* [Goal of the exercise]
Write out, word for word, the part of the listing below that opens with the line containing "rewrite app_assoc, Hlen" and closes with the line containing "collect_response limit chunks = Ok b <->", keeping both of those lines and adding no others.

*** Begin section ***

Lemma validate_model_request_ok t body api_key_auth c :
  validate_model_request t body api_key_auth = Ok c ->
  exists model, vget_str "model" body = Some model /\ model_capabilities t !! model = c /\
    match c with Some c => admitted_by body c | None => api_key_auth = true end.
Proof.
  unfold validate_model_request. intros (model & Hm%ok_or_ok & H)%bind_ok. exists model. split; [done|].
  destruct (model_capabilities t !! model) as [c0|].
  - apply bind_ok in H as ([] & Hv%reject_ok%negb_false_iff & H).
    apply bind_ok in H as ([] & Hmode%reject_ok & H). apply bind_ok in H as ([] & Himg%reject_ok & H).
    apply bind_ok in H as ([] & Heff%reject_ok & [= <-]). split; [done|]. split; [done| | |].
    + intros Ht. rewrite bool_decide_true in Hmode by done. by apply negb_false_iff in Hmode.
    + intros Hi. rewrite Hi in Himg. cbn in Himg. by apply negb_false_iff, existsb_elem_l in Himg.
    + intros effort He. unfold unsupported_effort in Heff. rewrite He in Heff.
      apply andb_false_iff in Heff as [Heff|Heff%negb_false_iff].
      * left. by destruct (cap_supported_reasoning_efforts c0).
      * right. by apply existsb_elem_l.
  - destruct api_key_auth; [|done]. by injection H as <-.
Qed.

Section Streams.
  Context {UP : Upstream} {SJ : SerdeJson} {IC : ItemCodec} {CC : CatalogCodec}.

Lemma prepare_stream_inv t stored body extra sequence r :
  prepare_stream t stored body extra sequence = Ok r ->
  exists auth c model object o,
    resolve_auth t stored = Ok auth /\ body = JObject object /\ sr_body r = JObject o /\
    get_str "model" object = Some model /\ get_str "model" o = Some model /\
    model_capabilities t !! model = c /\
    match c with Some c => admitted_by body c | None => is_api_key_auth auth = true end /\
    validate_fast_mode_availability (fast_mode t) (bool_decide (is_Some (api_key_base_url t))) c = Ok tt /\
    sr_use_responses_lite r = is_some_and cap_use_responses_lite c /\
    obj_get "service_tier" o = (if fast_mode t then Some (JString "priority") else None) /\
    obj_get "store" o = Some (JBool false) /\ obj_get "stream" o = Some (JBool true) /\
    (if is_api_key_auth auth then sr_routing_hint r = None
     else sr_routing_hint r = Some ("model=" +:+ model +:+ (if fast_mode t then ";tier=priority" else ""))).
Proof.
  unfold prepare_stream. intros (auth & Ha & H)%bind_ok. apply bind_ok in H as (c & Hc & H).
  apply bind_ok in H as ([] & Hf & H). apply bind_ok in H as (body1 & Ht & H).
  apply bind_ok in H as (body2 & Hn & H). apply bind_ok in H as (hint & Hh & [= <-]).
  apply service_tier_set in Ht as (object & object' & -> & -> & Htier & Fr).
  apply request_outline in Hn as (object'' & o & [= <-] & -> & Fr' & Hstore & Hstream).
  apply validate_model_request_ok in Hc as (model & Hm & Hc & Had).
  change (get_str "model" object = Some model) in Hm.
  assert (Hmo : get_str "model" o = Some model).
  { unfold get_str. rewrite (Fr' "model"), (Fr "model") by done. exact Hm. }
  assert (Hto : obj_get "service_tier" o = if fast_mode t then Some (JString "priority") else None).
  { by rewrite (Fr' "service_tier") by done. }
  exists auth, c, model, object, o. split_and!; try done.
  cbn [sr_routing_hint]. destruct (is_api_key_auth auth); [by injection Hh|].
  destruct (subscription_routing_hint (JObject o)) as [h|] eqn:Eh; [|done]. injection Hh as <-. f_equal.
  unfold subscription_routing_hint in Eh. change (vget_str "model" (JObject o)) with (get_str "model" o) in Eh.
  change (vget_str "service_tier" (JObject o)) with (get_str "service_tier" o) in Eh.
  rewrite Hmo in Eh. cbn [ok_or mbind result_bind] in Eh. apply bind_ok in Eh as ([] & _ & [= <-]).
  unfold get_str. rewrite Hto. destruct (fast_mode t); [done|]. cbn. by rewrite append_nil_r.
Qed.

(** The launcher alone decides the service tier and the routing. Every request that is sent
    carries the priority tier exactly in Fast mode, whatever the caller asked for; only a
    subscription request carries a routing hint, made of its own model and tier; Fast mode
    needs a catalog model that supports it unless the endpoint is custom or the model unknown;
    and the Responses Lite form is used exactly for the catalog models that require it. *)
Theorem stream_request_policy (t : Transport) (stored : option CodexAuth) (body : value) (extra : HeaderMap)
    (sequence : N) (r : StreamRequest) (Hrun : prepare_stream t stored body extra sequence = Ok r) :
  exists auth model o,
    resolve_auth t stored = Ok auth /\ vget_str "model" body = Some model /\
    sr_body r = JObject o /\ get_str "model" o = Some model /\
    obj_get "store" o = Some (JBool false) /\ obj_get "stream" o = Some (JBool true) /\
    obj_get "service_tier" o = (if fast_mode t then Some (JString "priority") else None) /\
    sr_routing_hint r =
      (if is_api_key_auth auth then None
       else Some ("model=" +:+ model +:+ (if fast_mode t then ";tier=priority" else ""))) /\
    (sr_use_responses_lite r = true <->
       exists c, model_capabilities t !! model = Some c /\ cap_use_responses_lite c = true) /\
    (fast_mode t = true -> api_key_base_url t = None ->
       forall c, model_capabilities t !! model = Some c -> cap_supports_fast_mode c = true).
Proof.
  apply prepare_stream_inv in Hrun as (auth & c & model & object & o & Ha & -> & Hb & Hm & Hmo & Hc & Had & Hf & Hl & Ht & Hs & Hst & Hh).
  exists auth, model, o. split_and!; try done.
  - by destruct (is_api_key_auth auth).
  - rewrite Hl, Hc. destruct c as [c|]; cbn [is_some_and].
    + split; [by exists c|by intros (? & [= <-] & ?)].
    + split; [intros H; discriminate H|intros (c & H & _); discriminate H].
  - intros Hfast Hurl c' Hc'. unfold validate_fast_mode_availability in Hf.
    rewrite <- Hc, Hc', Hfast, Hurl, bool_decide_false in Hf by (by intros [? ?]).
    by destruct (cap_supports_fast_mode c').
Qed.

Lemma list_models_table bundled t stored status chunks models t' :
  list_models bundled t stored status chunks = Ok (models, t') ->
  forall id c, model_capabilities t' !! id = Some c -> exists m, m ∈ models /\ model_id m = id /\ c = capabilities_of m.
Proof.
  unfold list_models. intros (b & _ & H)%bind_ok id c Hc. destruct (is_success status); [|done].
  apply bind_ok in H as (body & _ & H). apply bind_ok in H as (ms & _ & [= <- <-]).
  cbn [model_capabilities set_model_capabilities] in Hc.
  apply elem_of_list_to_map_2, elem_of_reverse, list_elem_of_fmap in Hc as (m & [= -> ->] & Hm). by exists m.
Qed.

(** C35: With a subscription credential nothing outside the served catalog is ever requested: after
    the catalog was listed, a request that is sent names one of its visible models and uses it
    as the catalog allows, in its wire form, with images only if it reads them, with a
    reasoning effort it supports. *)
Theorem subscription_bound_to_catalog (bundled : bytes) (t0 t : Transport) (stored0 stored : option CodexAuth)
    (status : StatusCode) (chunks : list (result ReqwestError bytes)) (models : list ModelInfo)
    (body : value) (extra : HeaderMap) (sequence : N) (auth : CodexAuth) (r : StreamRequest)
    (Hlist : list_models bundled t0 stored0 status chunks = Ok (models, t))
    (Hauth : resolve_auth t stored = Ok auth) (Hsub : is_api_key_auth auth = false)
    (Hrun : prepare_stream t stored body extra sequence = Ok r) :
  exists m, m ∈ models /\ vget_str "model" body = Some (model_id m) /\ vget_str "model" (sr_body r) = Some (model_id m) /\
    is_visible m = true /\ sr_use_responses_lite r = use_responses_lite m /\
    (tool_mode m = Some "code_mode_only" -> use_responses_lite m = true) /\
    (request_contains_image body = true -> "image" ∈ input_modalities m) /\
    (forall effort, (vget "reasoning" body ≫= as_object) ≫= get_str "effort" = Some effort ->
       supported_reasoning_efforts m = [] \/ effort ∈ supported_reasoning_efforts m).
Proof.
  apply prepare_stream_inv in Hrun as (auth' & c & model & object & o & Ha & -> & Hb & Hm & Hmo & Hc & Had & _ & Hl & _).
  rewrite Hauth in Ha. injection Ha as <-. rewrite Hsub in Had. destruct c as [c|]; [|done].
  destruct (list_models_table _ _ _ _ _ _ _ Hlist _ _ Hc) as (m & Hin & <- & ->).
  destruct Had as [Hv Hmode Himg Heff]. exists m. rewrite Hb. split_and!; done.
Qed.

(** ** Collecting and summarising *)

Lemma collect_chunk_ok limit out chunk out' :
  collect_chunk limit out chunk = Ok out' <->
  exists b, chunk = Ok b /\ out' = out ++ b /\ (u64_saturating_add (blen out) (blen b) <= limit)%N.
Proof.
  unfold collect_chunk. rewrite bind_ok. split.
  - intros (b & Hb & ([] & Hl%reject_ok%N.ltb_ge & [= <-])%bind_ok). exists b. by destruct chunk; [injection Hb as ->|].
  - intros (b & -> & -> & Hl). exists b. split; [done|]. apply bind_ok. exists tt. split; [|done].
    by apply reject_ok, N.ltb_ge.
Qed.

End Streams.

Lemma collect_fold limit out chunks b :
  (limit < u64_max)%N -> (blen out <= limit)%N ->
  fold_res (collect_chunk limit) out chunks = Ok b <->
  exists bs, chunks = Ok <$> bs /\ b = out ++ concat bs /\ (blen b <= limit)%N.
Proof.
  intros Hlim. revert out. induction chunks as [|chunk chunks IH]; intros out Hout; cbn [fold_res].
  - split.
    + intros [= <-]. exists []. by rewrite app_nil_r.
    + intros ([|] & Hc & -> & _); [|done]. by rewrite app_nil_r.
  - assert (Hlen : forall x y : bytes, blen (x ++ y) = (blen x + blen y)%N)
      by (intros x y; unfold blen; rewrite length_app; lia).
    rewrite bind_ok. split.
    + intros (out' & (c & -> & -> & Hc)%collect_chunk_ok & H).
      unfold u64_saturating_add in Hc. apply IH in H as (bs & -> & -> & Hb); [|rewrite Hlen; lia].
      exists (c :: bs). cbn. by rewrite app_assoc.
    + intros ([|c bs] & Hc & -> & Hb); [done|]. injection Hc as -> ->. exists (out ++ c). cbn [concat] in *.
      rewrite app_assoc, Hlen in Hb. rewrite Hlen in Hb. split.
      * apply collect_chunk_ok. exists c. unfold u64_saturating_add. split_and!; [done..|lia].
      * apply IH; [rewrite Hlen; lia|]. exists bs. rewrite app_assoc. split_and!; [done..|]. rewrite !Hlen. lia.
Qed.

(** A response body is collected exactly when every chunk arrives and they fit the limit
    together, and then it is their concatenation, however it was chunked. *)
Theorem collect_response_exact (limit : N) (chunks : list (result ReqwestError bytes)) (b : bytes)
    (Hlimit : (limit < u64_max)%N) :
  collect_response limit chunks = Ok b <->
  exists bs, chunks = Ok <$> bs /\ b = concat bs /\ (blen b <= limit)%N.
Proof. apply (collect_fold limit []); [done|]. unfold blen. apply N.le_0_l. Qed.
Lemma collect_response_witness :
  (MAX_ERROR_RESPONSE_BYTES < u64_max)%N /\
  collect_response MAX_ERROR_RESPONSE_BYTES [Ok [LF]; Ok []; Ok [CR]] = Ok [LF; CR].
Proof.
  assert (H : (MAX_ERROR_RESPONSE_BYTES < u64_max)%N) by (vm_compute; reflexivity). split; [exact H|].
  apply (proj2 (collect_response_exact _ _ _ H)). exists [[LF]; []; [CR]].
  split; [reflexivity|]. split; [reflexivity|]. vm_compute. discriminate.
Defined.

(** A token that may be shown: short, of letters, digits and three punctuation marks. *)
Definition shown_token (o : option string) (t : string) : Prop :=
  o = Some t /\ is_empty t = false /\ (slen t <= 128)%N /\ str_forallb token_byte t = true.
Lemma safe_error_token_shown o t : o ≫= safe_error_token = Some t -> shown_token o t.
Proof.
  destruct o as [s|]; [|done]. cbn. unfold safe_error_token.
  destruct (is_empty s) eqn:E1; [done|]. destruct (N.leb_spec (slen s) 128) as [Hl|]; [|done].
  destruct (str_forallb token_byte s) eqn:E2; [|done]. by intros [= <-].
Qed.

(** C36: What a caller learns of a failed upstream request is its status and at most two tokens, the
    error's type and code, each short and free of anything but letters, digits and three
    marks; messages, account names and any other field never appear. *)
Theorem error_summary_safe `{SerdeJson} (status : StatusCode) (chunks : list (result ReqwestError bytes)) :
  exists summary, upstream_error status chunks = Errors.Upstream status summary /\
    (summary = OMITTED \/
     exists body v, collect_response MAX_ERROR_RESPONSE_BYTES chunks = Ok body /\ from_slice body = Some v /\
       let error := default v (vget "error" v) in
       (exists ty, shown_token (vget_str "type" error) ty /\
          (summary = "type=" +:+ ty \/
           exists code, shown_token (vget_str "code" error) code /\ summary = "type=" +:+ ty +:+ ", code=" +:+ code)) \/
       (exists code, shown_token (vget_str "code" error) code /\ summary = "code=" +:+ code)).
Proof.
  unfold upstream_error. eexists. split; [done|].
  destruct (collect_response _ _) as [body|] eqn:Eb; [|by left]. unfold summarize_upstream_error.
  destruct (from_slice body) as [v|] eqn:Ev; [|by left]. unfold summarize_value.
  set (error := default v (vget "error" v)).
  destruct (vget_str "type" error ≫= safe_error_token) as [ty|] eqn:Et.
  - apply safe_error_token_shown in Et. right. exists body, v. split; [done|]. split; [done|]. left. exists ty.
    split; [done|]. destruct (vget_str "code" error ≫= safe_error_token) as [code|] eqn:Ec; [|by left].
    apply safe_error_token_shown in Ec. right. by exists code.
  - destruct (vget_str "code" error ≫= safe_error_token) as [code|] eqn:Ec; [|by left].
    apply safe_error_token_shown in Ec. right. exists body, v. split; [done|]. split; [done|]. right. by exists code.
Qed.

*** End section ***

* [The answer]
      rewrite app_assoc, Hlen in Hb. rewrite Hlen in Hb. split.
      * apply collect_chunk_ok. exists c. unfold u64_saturating_add. split_and!; [done..|lia].
      * apply IH; [rewrite Hlen; lia|]. exists bs. rewrite app_assoc. split_and!; [done..|]. rewrite !Hlen. lia.
Qed.

(** A response body is collected exactly when every chunk arrives and they fit the limit
    together, and then it is their concatenation, however it was chunked. *)
Theorem collect_response_exact (limit : N) (chunks : list (result ReqwestError bytes)) (b : bytes)
    (Hlimit : (limit < u64_max)%N) :
  collect_response limit chunks = Ok b <->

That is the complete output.